Active ETF launches outnumber closures, Cerulli finds

ETF launches rose from 2,692 in 2021 to nearly 5,000 by end-2025; active ETFs totaled 953 launches in 2025, 84% of that year’s new funds.

Cerulli Associates reports that the number of exchange-traded funds rose from 2,692 in 2021 to nearly 5,000 by the end of 2025. Active ETFs accounted for 953 of the new strategies introduced in 2025, representing 84% of that year’s launches.

The 953 active ETFs introduced in 2025 exceeded the 797 launches recorded in 2021 and more than tripled the 308 active strategies launched in 2021, Cerulli found. The research firm also reported that 83% of ETF issuers plan to launch at least one active ETF in 2026.

On product development for transparent active ETFs, 94% of issuers are either developing (87%) or plan to develop (7%) such solutions. Nearly two in five issuers, 39%, intend to launch six or more transparent active ETFs, while 30% plan to add at least one passive cap-weighted product.

Cerulli’s data show closures have been concentrated in small, low-asset funds. Since 2021, more than 85% of ETF shutdowns involved products with assets under management below $50 million; that share rose to 92% in 2025. Defined outcome, leveraged and option income strategies account for nearly one-third of those subscale closures.

The firm reported providers have closed offerings that did not attract advisers and end investors and reallocated staff and capital to new products. In the survey, 94% of ETF issuers said they plan to close two or fewer transparent active ETFs this year, and all respondents expect to shutter two or fewer passive cap-weighted funds.

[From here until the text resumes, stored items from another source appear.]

(* ===== verification/DnsNames.v ===== *)
(** * Domain names, from the vendored github.com/miekg/dns

    [labels.go] and [defaults.go] work on offsets into the name and honour
    backslash escapes; the definitions keep that.  The lemmas describe them on
    names given as a list of plain labels, and count the labels of any string. *)

From S2P Require Import Prelude GoStrings.
Local Open Scope Z_scope.

(** ** Definitions *)

(** The loop of [NextLabel], on the rest of the name from offset [i] on; it
    stops before the last byte. *)
Fixpoint next_label (rest : string) (i : Z) (quote : bool) : Z * bool :=
  match rest with
  | String a ((String _ _) as rest') =>
      if Ascii.eqb a "\" then next_label rest' (i + 1) (negb quote)
      else if Ascii.eqb a "." then
        if quote then next_label rest' (i + 1) (negb quote) else (i + 1, false)
      else next_label rest' (i + 1) false
  | _ => (i + 1, true)
  end.

Definition NextLabel (s : string) (offset : Z) : Z * bool :=
  next_label (sdrop (Z.to_nat offset) s) offset false.

(** The offsets after the first one that [Split] collects. *)
Fixpoint split_loop (fuel : nat) (s : string) (off : Z) : list Z :=
  match fuel with
  | O => []
  | S fuel =>
      let '(off, end_) := NextLabel s off in
      if end_ then [] else off :: split_loop fuel s off
  end.

(** Every turn of the loop moves past a dot, so the length of the name is
    enough fuel. *)
Definition dns_Split (s : string) : list Z :=
  if decide (s = ".") then [] else 0 :: split_loop (String.length s) s 0.

Fixpoint count_loop (fuel : nat) (s : string) (off labels : Z) : Z :=
  match fuel with
  | O => labels
  | S fuel =>
      let '(off, end_) := NextLabel s off in
      if end_ then labels + 1 else count_loop fuel s off (labels + 1)
  end.

Definition CountLabel (s : string) : Z :=
  if decide (s = ".") then 0 else count_loop (S (String.length s)) s 0 0.

(** The number of backslashes at the end of [s]. *)
Fixpoint trailing_backslashes (s : string) (k : Z) : Z :=
  match s with
  | EmptyString => k
  | String a s => trailing_backslashes s (if Ascii.eqb a "\" then k + 1 else 0)
  end.

Definition TrimSuffixDot (s : string) : string :=
  if HasSuffix s "." then stake (String.length s - 1) s else s.

(** [IsFqdn]: a final dot that is not escaped. *)
Definition IsFqdn (s : string) : bool :=
  HasSuffix s "." && Z.even (trailing_backslashes (TrimSuffixDot s) 0).

Definition Fqdn (s : string) : string := if IsFqdn s then s else s +:+ ".".

(** [s[a:b]] *)
Definition substr (s : string) (a b : Z) : string :=
  stake (Z.to_nat (b - a)) (sdrop (Z.to_nat a) s).

Fixpoint cut_labels (s : string) (begin : Z) (ends : list Z) (fqdnEnd : Z) : list string :=
  match ends with
  | [] => [substr s begin fqdnEnd]
  | e :: ends => substr s begin (e - 1) :: cut_labels s e ends fqdnEnd
  end.

Definition SplitDomainName (s : string) : list string :=
  if decide (s = "") then []
  else
    let fqdnEnd := if IsFqdn s then slen s - 1 else slen s in
    match dns_Split s with
    | [] => []
    | _ :: ends => cut_labels s 0 ends fqdnEnd
    end.

(** ** Names as lists of labels *)

(** A label that needs no escaping: not empty, no dot, no backslash. *)
Definition plain (w : string) : Prop :=
  w ≠ "" ∧ ContainsByte w "." = false ∧ ContainsByte w "\" = false.

Definition dotted_name (ls : list string) : string := Join ls ".".
Definition fqdn_of (ls : list string) : string := dotted_name ls +:+ ".".

(** The two written forms of a name: with and without the final dot. *)
Definition name_of (dot : bool) (ls : list string) : string :=
  dotted_name ls +:+ (if dot then "." else "").

(** ** Lemmas *)

Lemma dotted_name_cons w ls :
  ls ≠ [] → dotted_name (w :: ls) = w +:+ String "." (dotted_name ls).
Proof. by destruct ls. Qed.

Lemma name_of_cons dot w ls :
  ls ≠ [] → name_of dot (w :: ls) = w +:+ String "." (name_of dot ls).
Proof.
  intros. unfold name_of. by rewrite dotted_name_cons, sapp_assoc, sapp_cons.
Qed.

Lemma name_of_long dot ls : ls ≠ [] → Forall plain ls → ∃ a s, name_of dot ls = String a s.
Proof.
  intros Hne Hp. destruct Hp as [|w ls [Hw _] Hp]; [done|].
  destruct w as [|a w]; [done|].
  destruct ls; [by eexists _, _|]. rewrite name_of_cons by done. by eexists _, _.
Qed.

Lemma next_label_cons a b r i :
  Ascii.eqb a "." = false → Ascii.eqb a "\" = false →
  next_label (String a (String b r)) i false = next_label (String b r) (i + 1) false.
Proof. intros H1 H2. simpl. by rewrite H1, H2. Qed.

Lemma next_label_plain w i t :
  ContainsByte w "." = false → ContainsByte w "\" = false → t ≠ "" →
  next_label (w +:+ String "." t) i false = (i + slen w + 1, false).
Proof.
  revert i. induction w as [|a w IH]; intros i H1 H2 Ht; rewrite ?sapp_nil_l, ?sapp_cons.
  - destruct t; [done|]. simpl. f_equal. unfold slen. simpl. lia.
  - simpl in H1, H2. apply orb_false_iff in H1 as [H1 H1'], H2 as [H2 H2'].
    destruct (w +:+ String "." t) as [|b r] eqn:E; [by destruct w|].
    rewrite next_label_cons, IH by done. rewrite slen_cons. f_equal. lia.
Qed.
Lemma tcp_failed_run :
  @proc_run blank_format ([TcpHealthTester 53], tcp_proc) [false]
    ([TcpHealthTester 53], tcp_failed).
Proof.
  change [false] with ([] ++ option_list (Some false)).
  eapply run_step.
  { change [] with ([] ++ option_list (None : option bool)) at 2.
    eapply run_step; [apply tcp_polling_run|].
    apply (step_test _ _ _ [None] 0 dead_outside (TcpHealthTester 53) false (TcpHealthTester 53)
      (p_test tcp_proc)); vm_compute; reflexivity. }
  assert (E : tcp_failed = mkProc
    (on_result (p_test tcp_proc) (p_loop (polling tcp_proc 1000000000000)) false).1
    (on_result (p_test tcp_proc) (p_loop (polling tcp_proc 1000000000000)) false).2
    (delete 0%nat [Some false])) by (vm_compute; reflexivity).
  rewrite E. apply (step_result _ _ _ [Some false]); vm_compute; reflexivity.
Qed.

Lemma run_refines_verdict_witness :
  ht_healthy (p_test tcp_failed) = verdict 2 false [false].
Proof.
  exact (proj1 (@run_refines_verdict blank_format _ GoRand_replay _ _ _ _ _ _ _ _ _
    tcp_started_ok tcp_failed_run ltac:(vm_compute; discriminate))).
Defined.

Lemma tcp_test_ok ip : Forall is_byte ip → test_ok [TcpHealthTester 53] (set_ipAddress tcp_test ip).
Proof.
  intros Hip. split; [|by eexists|vm_compute; set_solver|exact Hip].
  split; (split; [vm_compute; discriminate|vm_compute; discriminate]).
Qed.

Definition tcp_test_v4 : HealthTest := set_ipAddress tcp_test (IPv4 192 0 2 1).

Definition tcp_key : string := "192.0.2.1/{1000000000 60000000000 5000000000 2 false tcp false}/53".

Lemma tcp_key_ok : @HealthTest_String blank_map [TcpHealthTester 53] tcp_test_v4 = Ret tcp_key.
Proof. vm_compute. reflexivity. Qed.

Lemma example_v4_bytes : Forall is_byte (IPv4 192 0 2 1).
Proof. repeat constructor; done. Qed.

(** The same address in its short form. *)
Lemma test_key_identifies_witness :
  ht_params tcp_test_v4 = ht_params (set_ipAddress tcp_test [192; 0; 2; 1]).
Proof.
  assert (Hip : Forall is_byte [192; 0; 2; 1]) by (repeat constructor; done).
  exact (proj1 (@test_key_identifies blank_map [TcpHealthTester 53] tcp_test_v4
    (set_ipAddress tcp_test [192; 0; 2; 1]) tcp_key (tcp_test_ok _ example_v4_bytes)
    (tcp_test_ok _ Hip) tcp_key_ok ltac:(vm_compute; reflexivity))).
Defined.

Kevin Lyons, senior analyst at Cerulli, noted: “The overall ETF ecosystem remains strong, with product development backed by tremendous flows to the structure and uptake across categories. In fact, 2025 marked the third straight year with a record number of new ETF launches.”

Cerulli also cited regulatory and industry changes that have made transparent active ETF structures more attractive to asset managers. The firm’s findings document continued product development alongside steady turnover of smaller strategies that have not reached scale.